My parents were structured Lutheran Christians, where we engaged in regular church attendance, Sunday School, and home devotions after every meal. I learned many of the songs of the ancient church even before I could read. I grew in grace and in the knowledge of my Savior, Jesus Christ. I felt secure and loved.
Following my adoption, my parents added an adoptive sister, another brother, and finally another sister. Ten years after adopting me, they had their own natural-born boy. Our family of five kids came from ten different birth parents! We could easily have become a study on which traits come from nature and which from nurture.
I don’t know whether my parents wanted to adopt more children, but it became increasingly difficult after the 1973 Roe v. Wade decision, which happened soon after my youngest brother was born. I cannot begin to describe the horror I feel about the children who are denied being raised in a stable Christian home, because the law allowed an easier approach in ending their lives through abortion.
As I grew up, it became clear that I had at least one birth defect. In my senior year in high school, my parents took me to a specialist to find out whether my birth defect could be treated. He said that it could not, that I would just have to get used to it. He named the birth defect and mentioned that it was more common in children whose birth parents were close relatives.
After college I developed back problems. I decided to check whether the adoption agency had a medical history on me. They sent me a one-paragraph description of my birth parents. I had thought that my birth parents were of German descent, but the description indicated Scandinavian heritage. I copied my parents with the document, and they contacted the adoption agency. The description, it turned out, was that of my adopted brother. The descriptions of my own birth parents were a little less precise. There was some mystery in the circumstances of my birth.
After I was married and we had our first child, my wife encouraged me to contact my birth mother and tell her that everything had turned out well and that she was a grandmother. I filed the appropriate papers and did not have to wait long. The agency called to say that they had found my birth mother, but that she preferred not to have contact with me, since she had not told her present family about me.
What very little I know, my conception and birth were undoubtedly traumatic for my birth mother. I wonder if she still suffers on my birthday, especially since she indicated to the adoption agency that she could not even talk about me with her immediate family.
Because my birth mother placed me with a Christian adoption agency, I assume that she is Christian. So she knows the grace of God. I just want to assure her that my life is just another example that God can take awful, unspeakable things and use them for good.
What good? In my vocation I have the privilege of talking about Jesus every day. God’s grace is obvious in my life, and that helps me keep my perspective when I share the message of God’s grace with my own wife and children, my friends and relatives, my students and colleagues, and the Christians who come to the churches where I preach.
Even though I like drama, I generally do not tell my personal story too dramatically. So I was stunned when my daughter wrote recently for her Lutheran elementary school teacher: “I am thankful that my Dad’s birth mother did not get an abortion. Then I wouldn’t have been born!”
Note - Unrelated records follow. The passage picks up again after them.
Section Engine.

(** The state of everything outside the package: the console, the
    issue tracker, the command tree being executed. *)
Context {W : Type}.

(** [UserLookup]: the choice made at the prompt, and the [Name] of the
    user found. *)
Variable SelectUser : string -> W -> result string * W.
Variable FindMe : W -> result string * W.
Variable FindUser : string -> W -> result string * W.

(** The [choose_user] branch. *)
Definition choose_user (key : string) (w : W) : result string * W :=
  match SelectUser ("Select user for " +:+ key +:+ ":") w with
  | (Ok choice, w) =>
      if String.eqb choice OptionMe then FindMe w else FindUser choice w
  | (Err e, w) => (Err e, w)
  | (Panic p, w) => (Panic p, w)
  end.

Definition set_name (key : string) (define : gmap string string)
    (r : result string * W) : result (gmap string string) * W :=
  match r with
  | (Ok name, w) => (Ok (<[key := name]> define), w)
  | (Err e, w) => (Err e, w)
  | (Panic p, w) => (Panic p, w)
  end.

(** The body of [for _, key := range(keys)]. *)
Definition SetupArgs_visit (args : list string) (key : string)
    (define : gmap string string) (w : W)
    : result (gmap string string) * W :=
  let val := default "" (define !! key) in
  match val with
  | EmptyString => (Panic IndexOutOfRange, w)
  | String c varname =>
      if is_tilde c then
        match varname with
        | String c' rest =>
            if is_tilde c' then (Ok (<[key := rest]> define), w)
            else if String.eqb varname "choose_user" then
              set_name key define (choose_user key w)
            else if String.eqb varname "me" then
              set_name key define (FindMe w)
            else
              match Atoi varname with
              | None => (Err (UnknownBuiltin val), w)
              | Some ival =>
                  if Z.of_nat (length args) <? ival then
                    (Err (MissingArgument ival key), w)
                  else
                    match index args (ival - 1) with
                    | Some arg => (Ok (<[key := arg]> define), w)
                    | None => (Panic IndexOutOfRange, w)
                    end
              end
        | EmptyString =>
            (* "~" alone: not escaped, no built-in name, Atoi fails *)
            (Err (UnknownBuiltin val), w)
        end
      else (Ok define, w)
  end.
Lemma step_cfg e m m' : step e m = Some m' -> cfg m' = cfg m.
Proof.
  destruct e as [uuid4 now u dt pl qy fm ti|id| |w|w|w|w|w d|w res]; simpl.
  - unfold add_download. destruct (if negb _ then _ else _); by intros [= <-].
  - unfold cancel_task. destruct (_ !! _); by intros [= <-].
  - by intros [= <-].
  - destruct (workers m !! w) as [[| | | |]|]; try done. by intros [= <-].
  - destruct (workers m !! w) as [[| | | |]|], (queue m); try done.
    by intros [= <-].
  - unfold _worker_get.
    destruct (workers m !! w) as [[| | | |]|], (queue m) as [|r0 q];
      try done. simpl.
    destruct (heap m !! r0) as [t|]; [|done].
    destruct (decide _); [by intros [= <-]|].
    destruct (semaphore m); [by intros [= <-]|].
    intros H. by apply _process_task_begin_cfg in H.
  - destruct (workers m !! w) as [[| |r| |]|]; try done.
    destruct (semaphore m); [done|].
    intros H. by apply _process_task_begin_cfg in H.
  - destruct (workers m !! w) as [[| | |r|]|]; try done.
    destruct (yt_dlp _); [|done]. by intros [= <-].
  - destruct (workers m !! w) as [[| | |r|]|]; try done.
    unfold _process_task_end. destruct (heap m !! r) as [t|]; [|done].
    destruct (_download_end _ _ _) as [[? ?]|]; [|done]. by intros [= <-].
Qed.
Lemma list_with_duplicates_in (lines : list string) :
  forall ps,
    parsing.list_with_duplicates lines = Some ps ->
    forall p, In p ps <-> exists line, In line lines /\ resolved line p.
Proof.
  induction lines as [|line rest IH]; intros ps H p.
  - inversion H; subst. split; [intros []|intros [l [[] _]]].
  - cbn [parsing.list_with_duplicates] in H.
    destruct (String.eqb_spec (hd EmptyString (parsing.split_on ";" line)) "=")
      as [Heq|Hne]; cbn [negb] in H.
    + destruct (nth_error (parsing.split_on ";" line) 3) as [nm|] eqn:E3;
        [|discriminate H].
      destruct (nth_error (parsing.split_on ";" line) 7) as [ad|] eqn:E7;
        [|discriminate H].
      destruct (parsing.list_with_duplicates rest) as [qs|]; [|discriminate H].
      inversion H; subst. specialize (IH qs eq_refl p). split.
      * intros [<-|Hin].
        -- exists line. split; [left; reflexivity|].
           unfold resolved. cbn [name address]. auto.
        -- apply IH in Hin. destruct Hin as [l [Hl Hr]].
           exists l. split; [right; exact Hl|exact Hr].
      * intros [l [[<-|Hl] Hr]].
        -- left. destruct Hr as [_ [H3 H7]]. rewrite E3 in H3. rewrite E7 in H7.
           destruct p as [pn pa]. cbn in *. congruence.
        -- right. apply IH. exists l. split; assumption.
    + specialize (IH ps H p). split.
      * intros Hin. apply IH in Hin. destruct Hin as [l [Hl Hr]].
        exists l. split; [right; exact Hl|exact Hr].
      * intros [l [[<-|Hl] Hr]].
        -- destruct Hr as [Hr _]. contradiction.
        -- apply IH. exists l. split; assumption.
Qed.

(** X16. [dns_service_discovery], from the lines of the command output
    on: it raises exactly when some line whose first field is [=] has
    fewer than eight fields; otherwise it returns each name and address
    pair found in fields 3 and 7 of such a line exactly once, however many
    lines repeat it, and nothing else; lines with another first field are
    ignored. *)
Theorem dns_service_discovery_records (lines : list string) :
  (parsing.dns_service_discovery lines = None <-> existsb short_record lines = true) /\
  (forall ps,
      parsing.dns_service_discovery lines = Some ps ->
      NoDup ps /\
      forall p, In p ps <-> exists line, In line lines /\ resolved line p).
Proof.
  unfold parsing.dns_service_discovery. split.
  - rewrite <- list_with_duplicates_raises.
    destruct (parsing.list_with_duplicates lines); cbn; split; congruence.
  - intros ps H.
    destruct (parsing.list_with_duplicates lines) as [qs|] eqn:E; [|discriminate H].
    cbn in H. inversion H; subst. split; [apply NoDup_nodup|].
    intros p. rewrite nodup_In. apply (list_with_duplicates_in lines qs E).
Qed.

Lemma dns_service_discovery_records_witness :
  parsing.dns_service_discovery
    ["+;eth0;IPv4;Printer;_pdl-datastream._tcp;local";
     "=;eth0;IPv4;Printer;_pdl-datastream._tcp;local;printer.local;192.0.2.7;9100;";
     "=;wlan0;IPv4;Printer;_pdl-datastream._tcp;local;printer.local;192.0.2.7;9100;"]%string
  = Some [mkPrinter "Printer" "192.0.2.7"] /\
  parsing.dns_service_discovery ["=;eth0;IPv4;Printer"%string] = None.
Proof.
  split; [reflexivity|].
  apply (dns_service_discovery_records ["=;eth0;IPv4;Printer"%string]). reflexivity.
Defined.

Lemma default_gateway_skips (pre : list parsing.Dict) :
  Forall other_route pre ->
  forall rest, parsing.default_gateway (pre ++ rest) = parsing.default_gateway rest.
Proof.
  induction 1 as [|r pre [dst [Hd Hn]] Hpre IH]; intros rest; [reflexivity|].
  cbn [app parsing.default_gateway]. rewrite Hd, Hn. apply IH.
Qed.

(** X17. [default_gateway], from the parsed records on: the first record
    whose [dst] is [default] decides, and the records after it are never
    looked at, so a malformed record there does no harm; the result is the
    [gateway] of that record, or a [KeyError] when it has none.  A list of
    records none of which is a default route raises [No default route]. *)
Theorem default_gateway_first_default (pre post : list parsing.Dict)
  (record : parsing.Dict) (dst : parsing.jvalue) :
  Forall other_route pre ->
  (parsing.getitem record "dst" = Some dst ->
   parsing.is_default dst = true ->
   parsing.default_gateway (pre ++ record :: post) = parsing.getitem record "gateway") /\
  parsing.default_gateway pre = None.
Proof.
  intros Hpre. split.
  - intros Hd Hdef. rewrite (default_gateway_skips pre Hpre).
    cbn [parsing.default_gateway]. rewrite Hd, Hdef. reflexivity.
  - rewrite <- (app_nil_r pre), (default_gateway_skips pre Hpre). reflexivity.
Qed.

Lemma default_gateway_first_default_witness :
  parsing.default_gateway
    [[("dst", parsing.JStr "192.0.2.0/24"); ("dev", parsing.JStr "eth0")];
     [("dst", parsing.JStr "default"); ("gateway", parsing.JStr "192.0.2.254")];
     [("dev", parsing.JStr "lo")]]%string
  = Some (parsing.JStr "192.0.2.254").
Proof.
  apply (default_gateway_first_default
           [[("dst", parsing.JStr "192.0.2.0/24"); ("dev", parsing.JStr "eth0")]]%string
           [[("dev", parsing.JStr "lo")]]%string
           [("dst", parsing.JStr "default"); ("gateway", parsing.JStr "192.0.2.254")]%string
           (parsing.JStr "default")).
  - constructor; [|constructor].
    exists (parsing.JStr "192.0.2.0/24"). split; reflexivity.
  - reflexivity.
  - reflexivity.
Defined.

(* ================================================================== *)
(** * The verdicts that [main()] stores *)
(* ================================================================== *)

Lemma reduce_from_bool (l : list pyval) :
  forall b, is_unknown (reduce combine_results l (PyBool b)) = false.
Proof.
  unfold reduce.
  induction l as [|v l IH]; intros b; [reflexivity|].
  cbn [fold_left]. destruct v as [|c]; cbn [combine_results]; [apply IH|].
  unfold py_and. cbn [truthy]. destruct b; apply IH.
Qed.

Lemma overall_first_bool (value : string) (v : pyval) (l : list pyval) :
  is_unknown v = false -> is_unknown (overall (value, v :: l)) = false.
Proof.
  intros Hv. unfold overall, reduce. cbn [snd fold_left].
  destruct v as [|b]; [discriminate Hv|]. apply reduce_from_bool.
Qed.

Lemma PingCheckBase_do_to_value_bool (env : Env) (max_ping : Q) (value : string) :
  is_unknown (PingCheckBase_do_to_value env max_ping value) = false.
Proof.
  unfold PingCheckBase_do_to_value. destruct (String.eqb value NO_PING); reflexivity.
Qed.

Lemma exec_seq {A B : Type} (m : M A) (k : M B) (w : World) :
  exec (m ;;; k) w = exec k (exec m w).
Proof. unfold exec, bind. destruct (m w) as [a w1]. reflexivity. Qed.

Lemma notify_test_completed_result (env : Env) (k j : TestType) (r : pyval) (w : World) :
  test_result j (test_state (exec (hardware.notify_test_completed env k r) w)) =
  if hardware.TestType_eqb k j then r else test_result j (test_state w).
Proof.
  unfold exec. rewrite notify_test_completed_run.
  destruct (truthy r); rewrite update_leds_run; cbn [snd test_state];
    destruct (test_state w) as [nr er sn se fn fe rn re tn te];
    destruct k, j; reflexivity.
Qed.

(** X18. The verdict that [main()] stores is never [None]: whatever the
    probes answer, the fold of the verdicts of its Normal composite and the
    fold of the verdicts of its Extended composite are booleans.  The first
    check of each yields a boolean, and [combine_results] keeps a boolean
    once it has one; the [None] of [DnsCheck] and of the address and name
    columns is absorbed.  So after [normal_check()] of the scheduler of
    [main()] the Normal verdict stored in the [Hardware] object is a
    boolean, and after [extended_check()] both are. *)
Theorem main_verdicts_are_bool (env : Env) :
  let self := main.checks (main.start env world0) in
  (forall w,
      is_unknown (overall (fst (eval (check env main.quick_checks) w))) = false /\
      is_unknown (overall (fst (eval (check env main.extended_checks) w))) = false) /\
  (forall s,
      is_unknown
        (test_result NORMAL (test_state (world (exec (normal_check env self) s)))) = false) /\
  (forall s k,
      is_unknown
        (test_result k (test_state (world (exec (extended_check env self) s)))) = false).
Proof.
  intros self.
  assert (Hfold : forall w,
    is_unknown (overall (fst (eval (check env main.quick_checks) w))) = false /\
    is_unknown (overall (fst (eval (check env main.extended_checks) w))) = false).
  { intros w. unfold eval, main.quick_checks, main.extended_checks.
    rewrite !check_multiple_run, !check_each_cons. cbn [fst snd].
    unfold combine_checks. cbn [map List.concat fst snd].
    split.
    - cbn [check]. unfold StatusCheck_check, bind, ret.
      destruct (PingDefaultGatewayCheck_do_check env main.status_timeout w) as [value w1].
      cbn [fst snd app]. apply overall_first_bool, PingCheckBase_do_to_value_bool.
    - cbn [check]. unfold SpeedCheck_check, bind, ret, ask.
      destruct (speedtest env (tick w) main.status_timeout) as [m|];
        cbn [fst snd app]; apply overall_first_bool; reflexivity. }
  split; [exact Hfold|]. split.
  - intros s. unfold exec at 1. rewrite normal_check_run.
    cbn [snd world]. unfold self, main.start.
    cbn [main.checks test_observers normal_checks].
    unfold completed_normal. cbn [for_each].
    rewrite exec_seq. unfold exec at 1, ret at 1. cbn [snd].
    cbn [networkstatus.notify_test_completed hardware.Hardware].
    rewrite notify_test_completed_result. cbn [hardware.TestType_eqb].
    apply (Hfold _).
  - intros s k. unfold exec at 1. rewrite extended_check_run.
    cbn [snd world]. unfold self, main.start.
    cbn [main.checks test_observers normal_checks extended_checks].
    unfold completed_both. cbn [for_each].
    rewrite !exec_seq. unfold exec at 1, ret at 1. cbn [snd].
    cbn [networkstatus.notify_test_completed hardware.Hardware].
    rewrite notify_test_completed_result.
    destruct k; cbn [hardware.TestType_eqb].
    + rewrite notify_test_completed_result. cbn [hardware.TestType_eqb].
      apply (Hfold _).
    + apply (Hfold _).
Qed.
(** [re.match("^([\S]+m)([\w_-]+)[\S]*$", s)]: the prefix settles on the
    last marker occurrence followed by an identifier character. *)
Lemma mrun_marker s :
  mrun (marker_pattern m) s 0 [] accept
  = if at_eol s (run_len CNonSpace s)
    then option_map (marker_caps ml s) (find_last (marker_at ml s) (run_len CNonSpace s))
    else None.
Proof.
  unfold marker_pattern, prefix_group. cbn [mrun Nat.eqb skipn Nat.add]. fold ml.
  transitivity
    (try_down (fun j => if at_eol s (run_len CNonSpace s)
                        then if marker_at ml s j then Some (marker_caps ml s j) else None
                        else None) (run_len CNonSpace s) 1).
  - apply try_down_ext. intros j Hj.
    rewrite mrun_id_tail. unfold marker_at.
    destruct (prefixb ml (skipn j s)) eqn:Ep; cbn [andb].
    + rewrite (marker_end s j Ep Hj), id_start_run.
      destruct (at_eol s (run_len CNonSpace s)),
               (1 <=? run_len id_class (skipn (j + length ml) s)); reflexivity.
    + now destruct (at_eol s (run_len CNonSpace s)).
  - rewrite try_down_guard.
    destruct (at_eol s (run_len CNonSpace s)); [apply try_down_find_last | reflexivity].
Qed.
End Marker.

Lemma mrun_bare s :
  mrun bare_pattern s 0 [] accept
  = match mrun (marker_pattern "list=") s 0 [] accept with
    | Some cs => Some cs
    | None => mrun id_group s 0 [] (fun i' cs' => mrun tail_re s i' cs' accept)
    end.
Proof. reflexivity. Qed.
(** A successful playlist phase on a response with items is the loop on
    [zip(playlist_ids, items)] followed by the assignment. *)
Lemma populate_playlist_names_loop s s' w1 r items n xs :
  call_youtube_api "playlists" (youtube_api (obj s)) (playlist_ids (obj s)) (wld s) = (w1, Ok r) ->
  getitem r "items" = Ok items -> py_len items = Ok n -> n <> 0 -> py_iter items = Ok xs ->
  populate_playlist_names s = (s', Ok tt) ->
  exists s2 ps,
    resolve_playlists (combine (playlist_ids (obj s)) xs) []
      {| obj := obj s; wld := w1; log := log s;
         trace := (trace s ++ [CallBatch "playlists" (playlist_ids (obj s))])%list |} = (s2, Ok ps)
    /\ s' = with_obj (set_playlist_ids (map PPlaylist ps)) s2.
Proof.
  intros H1 H2 H3 Hn H4 Hrun. unfold populate_playlist_names in Hrun. py_unfold. py_step.
  rewrite H1 in Hrun. py_step. rewrite H2, H3 in Hrun. py_step.
  rewrite (proj2 (Nat.eqb_neq n 0) Hn), H4 in Hrun. py_step.
  destruct (resolve_playlists _ [] _) as [s2 [ps|e]] eqn:Er; [|discriminate].
  injection Hrun as <-. eauto.
Qed.

(** C14: when the playlist phase succeeds on a non-empty response,
    [playlist_ids] holds one entity per pair of
    [zip(playlist_ids, items)], in order: entity [k] has the [k]-th id, the
    title and channel of the [k]-th item, the speed and the key, and the
    range window only for [k = 0]; each entity's [do_async_work] was awaited,
    in order, after the batched call. *)
Theorem populate_playlist_names_entities s s' w1 r items n xs :
  call_youtube_api "playlists" (youtube_api (obj s)) (playlist_ids (obj s)) (wld s) = (w1, Ok r) ->
  getitem r "items" = Ok items -> py_len items = Ok n -> n <> 0 -> py_iter items = Ok xs ->
  populate_playlist_names s = (s', Ok tt) ->
  exists ps, playlist_ids (obj s') = map PPlaylist ps
    /\ built_list (obj s) 0 (combine (playlist_ids (obj s)) xs) ps
    /\ log s' = log s
    /\ trace s' = (trace s ++ CallBatch "playlists" (playlist_ids (obj s))
                             :: map (fun p => CallWork (playlist_id p)) ps)%list.
Proof.
  intros H1 H2 H3 Hn H4 Hrun.
  destruct (populate_playlist_names_loop _ _ _ _ _ _ _ H1 H2 H3 Hn H4 Hrun) as (s2 & ps & Er & ->).
  apply resolve_playlists_spec in Er as (fresh & -> & Hobj & Hlog & Htr & Hb).
  simpl in *. exists fresh. split; [reflexivity|]. split; [exact Hb|]. split; [exact Hlog|].
  rewrite Htr, <- app_assoc. reflexivity.
Qed.

(** C32: [zip] truncates: after a successful playlist phase on a response
    with items, [playlist_ids] holds exactly min(number of requested ids,
    number of items) entities, so an id is dropped for every missing item. *)
Theorem populate_playlist_names_count s s' w1 r items n xs :
  call_youtube_api "playlists" (youtube_api (obj s)) (playlist_ids (obj s)) (wld s) = (w1, Ok r) ->
  getitem r "items" = Ok items -> py_len items = Ok n -> n <> 0 -> py_iter items = Ok xs ->
  populate_playlist_names s = (s', Ok tt) ->
  length (playlist_ids (obj s')) = Nat.min (length (playlist_ids (obj s))) (length xs).
Proof.
  intros H1 H2 H3 Hn H4 Hrun.
  destruct (populate_playlist_names_loop _ _ _ _ _ _ _ H1 H2 H3 Hn H4 Hrun) as (s2 & ps & Er & ->).
  apply resolve_playlists_length in Er. simpl. now rewrite length_map, Er, length_combine.
Qed.
(** What holds of every fleet reached from a start on a store without
    the counter row: the table is absent, empty, or holds the single
    row (1, 0); a worker past CREATE TABLE implies the table exists; at
    most one worker has inserted or seeded the row; the row is in the
    file exactly when one worker has seeded it; a worker that found the
    row returned without seeding or raised [IntegrityError]. *)
Definition orderly (n : nat) (f : fleet) : Prop :=
  let l := workers f in
  let tb := visitors (store f) in
  length l = n
  ∧ (tb = None ∨ tb = Some ∅ ∨ tb = Some {[ 1 := Integer 0 ]})
  ∧ (∀ i k, l !! i = Some k → has_table k = true → tb ≠ None)
  ∧ (count_workers holds_lock l + count_workers has_seeded l ≤ 1)%nat
  ∧ (∀ i view, l !! i = Some (Inserted view) →
       view = Some {[ 1 := Integer 0 ]} ∧ tb = Some ∅)
  ∧ (tb = Some {[ 1 := Integer 0 ]} ↔ count_workers has_seeded l = 1%nat)
  ∧ (∀ i k, l !! i = Some k → saw_row k = true →
       tb = Some {[ 1 := Integer 0 ]}
       ∧ (k = Started false ∨ k = Crashed IntegrityError)).

(** A worker that has met nothing but an existing row. *)
Definition unseeding (k : worker) : Prop :=
  k = Booting ∨ k = Opened ∨ k = Created ∨ k = Started false.

(** ** Evaluating the program *)

#[local] Arguments int_of_row : simpl never.

Ltac unfold_app H :=
  unfold increment_and_get_count, reset_count, initialize_database,
    get_db_connection, mkdir_parent, with_connection, sqlite3_connect,
    fresh_connection, execute, commit, write_back, rollback, storage_call,
    run_statement, logger, pure, try_except, raise, mbind, mret, M_bind, M_ret,
    set_txn, set_disk, set_faults, add_log, set_visitors in H.

(** Case analysis along an execution: on the next fault, on the presence
    of the counter row, on the outcome of the addition and of [int]. *)
Ltac crunch H :=
  repeat (cbn in H;
    match type of H with
    | context [match ?fs with [] => _ | _ :: _ => _ end] =>
        is_var fs; destruct fs as [|[] ?]
    | context [<[1 := ?v]> ?t !! 1] => rewrite (lookup_insert_eq t 1 v) in H
    | context [∅ !! 1] => rewrite lookup_empty in H
    | context [?t !! 1] =>
        match goal with
        | Hr : t !! 1 = _ |- _ => rewrite Hr in H
        | _ => let E := fresh "Hrow" in destruct (t !! 1) eqn:E
        end
    | context [match sql_add ?a ?b with Some _ => _ | None => _ end] =>
        match goal with
        | Ha : sql_add a b = _ |- _ => rewrite Ha in H
        | _ => let E := fresh "Hadd" in destruct (sql_add a b) eqn:E
        end
    | context [int_of_row None] =>
        change (int_of_row None) with (@Raise Z TypeError) in H
    | context [match int_of_row ?x with Ok _ => _ | Raise _ => _ end] =>
        let E := fresh "Hint" in destruct (int_of_row x) eqn:E
    end);
  cbn in H.

(** *** Outcomes under any faults *)

Lemma reset_cases (w : world) r w' :
  reset_count w = (r, w') →
  log w' = log w ∧
  ((stored_table w' = stored_table w ∧ ∃ e, r = Raise e)
   ∨ (r = Ok 0 ∧
      ∃ t, stored_table w = Some t ∧
        stored_table w' =
          Some (match t !! 1 with Some _ => <[1 := Integer 0]> t | None => t end))).
Proof.
  unfold stored_table.
  destruct w as [[j [t|]] x fs l]; intros H; unfold_app H; crunch H.
  all: injection H as <- <-; cbn; split; [reflexivity|].
  all: try (left; split; [reflexivity|eexists; reflexivity]).
  all: right; split; [reflexivity|]; eexists; split; [reflexivity|].
  all: rewrite ?Hrow; reflexivity.
Qed.

Lemma increment_cases (w : world) r w' :
  increment_and_get_count w = (r, w') →
  log w' = log w ∧
  ((stored_table w' = stored_table w ∧ ∃ e, r = Raise e)
   ∨ (∃ t c c', stored_table w = Some t ∧ t !! 1 = Some c ∧
        sql_add c (Integer 1) = Some c' ∧
        stored_table w' = Some (<[1 := integer_affinity c']> t) ∧
        (r = int_of_row (Some (integer_affinity c')) ∨ r = Raise OperationalError))).
Proof.
  unfold stored_table.
  destruct w as [[j [t|]] x fs l]; intros H; unfold_app H; crunch H.
  all: injection H as <- <-; cbn; split; [reflexivity|].
  all: try (left; split; [reflexivity|eexists; reflexivity]).
  all: right; eexists _, _, _; repeat split; try eassumption; try reflexivity.
  all: rewrite ?Hint; auto.
Qed.

Lemma initialize_cases (w : world) r w' :
  initialize_database w = (r, w') →
  match r with
  | Ok _ => stored_table w' = Some (seeded (stored_table w))
  | Raise _ =>
      stored_table w' = stored_table w
      ∨ (stored_table w = None ∧ stored_table w' = Some ∅)
  end.
Proof.
  unfold stored_table, seeded.
  destruct w as [[j [t|]] x fs l]; intros H; unfold_app H; crunch H.
  all: injection H as <- <-; cbn; rewrite ?Hrow; auto.
Qed.

Lemma initialize_keeps_row (w : world) t c :
  stored_table w = Some t → t !! 1 = Some c →
  stored_table (after initialize_database w) = Some t.
Proof.
  intros Ht Hc. unfold after.
  destruct (initialize_database w) as [r w'] eqn:H. cbn.
  pose proof (initialize_cases _ _ _ H) as Hi. rewrite Ht in Hi.
  unfold seeded in Hi. rewrite Hc in Hi.
  destruct r; [exact Hi|]. destruct Hi as [Hi|[Hi _]]; [exact Hi|discriminate].
Qed.

(** *** Outcomes when no fault occurs *)

(** Evaluation of [c w] for a world [w] without faults to come. *)
Ltac no_fault w :=
  destruct w as [[? ?] ? ? ?]; unfold stored_table, at_rest, wal_file in *;
  cbn in *; subst;
  match goal with
  | |- ?c ?w0 = _ =>
      let H := fresh "H" in
      destruct (c w0) as [? ?] eqn:H; unfold_app H; crunch H;
      injection H as <- <-
  end.

Lemma initialize_seeds (w : world) :
  faults w = [] → stored_table w = None →
  initialize_database w =
    (Ok tt,
     at_rest (wal_file {[ 1 := Integer 0 ]})
       (log w ++ [ {| levelname := INFO;
                      message := "Initialized visitor counter at 0";
                      exc_info := None |} ])).
Proof. intros Hf Ht. no_fault w. reflexivity. Qed.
I am thankful that my church body continues to look after widows and orphans in their distress, single parents and their children who yearn for the unconditional love of an absent father or mother. My wife has pointed out that I have a soft spot for fatherless students, the ones who have some difficulty in their lives because they have not known the consistent love of an earthly father. I do always look out for those kids and try to introduce them to the perfect love of our Heavenly Father.